E & C : Vous êtes assez critique vis-à-vis des accords de méthode. Pourquoi ?

J. L G. : Les accords de méthode participent du mouvement actuel de procéduralisation du droit, c'est-à-dire de la tendance à davantage insister sur les règles du jeu que sur les résultats substantiels. On négocie sur la façon de négocier... Et c'est important, d'autant qu'en France, on a longtemps négligé l'aspect formel du débat. Mais il m'arrive de craindre que l'on ne tombe dans l'excès inverse, dans l'oubli que la négociation a pour raison d'être l'élaboration par la discussion de règles substantielles qui modifient les situations.
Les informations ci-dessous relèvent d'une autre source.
(** X15. [updateDialogGrouping] never raises, and afterwards the dialog is filed
    where its state says: an established dialog is no longer provisional and
    its dialog ID is taken, by itself unless another dialog held it before,
    which stays; a dialog that is not established is filed under its
    provisional ID, unless another dialog held it before, and the
    established dialogs are untouched. Messages, handlers, the sockets and
    the other layers are untouched in both cases. *)
Theorem updateDialogGrouping_files (dlg : Dialog) (self : t) :
  exists self' ev,
    updateDialogGrouping dlg self = (Ok (), self', ev) /\
    _sptr_messages self' = _sptr_messages self /\
    _sptr_dialogHandlers self' = _sptr_dialogHandlers self /\
    super self' = super self /\ world self' = world self /\
    let pdid := provisionalDialogID dlg (world self) in
    match dialogID dlg (world self) with
    | Some did =>
        _sptr_provisionalDialogs self' !! pdid = None /\
        (forall k, k <> pdid ->
           _sptr_provisionalDialogs self' !! k
           = _sptr_provisionalDialogs self !! k) /\
        _sptr_establishedDialogs self' !! did
        = Some (default dlg (_sptr_establishedDialogs self !! did)) /\
        (forall k, k <> did ->
           _sptr_establishedDialogs self' !! k
           = _sptr_establishedDialogs self !! k)
    | None =>
        _sptr_establishedDialogs self' = _sptr_establishedDialogs self /\
        _sptr_provisionalDialogs self' !! pdid
        = Some (default dlg (_sptr_provisionalDialogs self !! pdid)) /\
        (forall k, k <> pdid ->
           _sptr_provisionalDialogs self' !! k
           = _sptr_provisionalDialogs self !! k)
    end.
Proof.
  pose proof (updateDialogGrouping_grouped dlg self) as Hg.
  destruct (updateDialogGrouping dlg self) as [[r s'] ev]. simpl in Hg.
  injection Hg as -> ->. eexists _, _. split; [reflexivity|].
  unfold grouped. destruct self as [msgs pds eds hdlrs sup w]. simpl.
  destruct (dialogID dlg w) as [did|]; simpl.
  - repeat split; try reflexivity.
    + apply lookup_delete_eq.
    + intros k Hk. apply lookup_delete_ne. congruence.
    + destruct (eds !! did) as [d|] eqn:Ee; simpl;
        [exact Ee | apply lookup_insert_eq].
    + intros k Hk. destruct (eds !! did) as [d|] eqn:Ee;
        [reflexivity | apply lookup_insert_ne; congruence].
  - repeat split; try reflexivity.
    + destruct (pds !! provisionalDialogID dlg w) as [d|] eqn:Ep; simpl;
        [exact Ep | apply lookup_insert_eq].
    + intros k Hk. destruct (pds !! provisionalDialogID dlg w) as [d|] eqn:Ep;
        [reflexivity | apply lookup_insert_ne; congruence].
Qed.

Lemma grouped_idempotent dlg self :
  grouped dlg (grouped dlg self) = grouped dlg self.
Proof.
  destruct self as [msgs pds eds hdlrs sup w]. unfold grouped at 2. simpl.
  destruct (dialogID dlg w) as [did|] eqn:Ed.
  - unfold grouped, set_establishedDialogs, set_provisionalDialogs. simpl.
    rewrite Ed. simpl. rewrite delete_delete_eq.
    destruct (eds !! did) as [d|] eqn:Ee; [rewrite Ee; reflexivity|].
    rewrite lookup_insert_eq. reflexivity.
  - unfold grouped, set_provisionalDialogs. simpl. rewrite Ed. simpl.
    destruct (pds !! provisionalDialogID dlg w) as [d|] eqn:Ep;
      [rewrite Ep; reflexivity|].
    rewrite lookup_insert_eq. reflexivity.
Qed.

(** X16. Grouping a dialog a second time, its state being the same, changes
    nothing. *)
Theorem updateDialogGrouping_idempotent (dlg : Dialog) (self : t) :
  exists self' ev ev',
    updateDialogGrouping dlg self = (Ok (), self', ev) /\
    updateDialogGrouping dlg self' = (Ok (), self', ev').
Proof.
  pose proof (updateDialogGrouping_grouped dlg self) as Hg.
  pose proof (updateDialogGrouping_grouped dlg (grouped dlg self)) as Hg'.
  rewrite grouped_idempotent in Hg'.
  destruct (updateDialogGrouping dlg self) as [[r s'] ev]. simpl in Hg.
  injection Hg as -> ->.
  destruct (updateDialogGrouping dlg (grouped dlg self)) as [[r s'] ev'] eqn:E.
  simpl in Hg'. injection Hg' as -> ->.
  exists (grouped dlg self), ev, ev'. split; [reflexivity|exact E].
Qed.

(** The transport after [removeDialog]. *)
Definition removed (dlg : Dialog) (self : t) : t :=
  let self1 :=
    set_provisionalDialogs (delete (provisionalDialogID dlg (world self))) self
  in
  match dialogID dlg (world self) with
  | Some did => set_establishedDialogs (delete did) self1
  | None => self1
  end.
Je crains qu'un certain discours de la méthode ne crée l'illusion de l'action.

Condition de l'homme moderne, Hannah Arendt, Complexes, 1992.

Soi-même comme un autre, P. Ricoeur, Seuil, 1990.

Sociologie de l'action, Alain Touraine, Seuil, 1965.

parcours

Professeur de droit public à l'université de Brest, Jacques Le Goff a été inspecteur du travail pendant dix ans.

Historien du droit du travail, il est l'auteur d'un ouvrage de référence : Du silence à la parole. Une histoire du droit du travail des années 1830 à nos jours, réédité dans une version entièrement remaniée aux Presses universitaires de Rennes, en juin dernier, avec une préface de P. Waquet.

Jacques Le Goff a également publié Droit du travail et société (mars 2002) aux Presses universitaires de Rennes.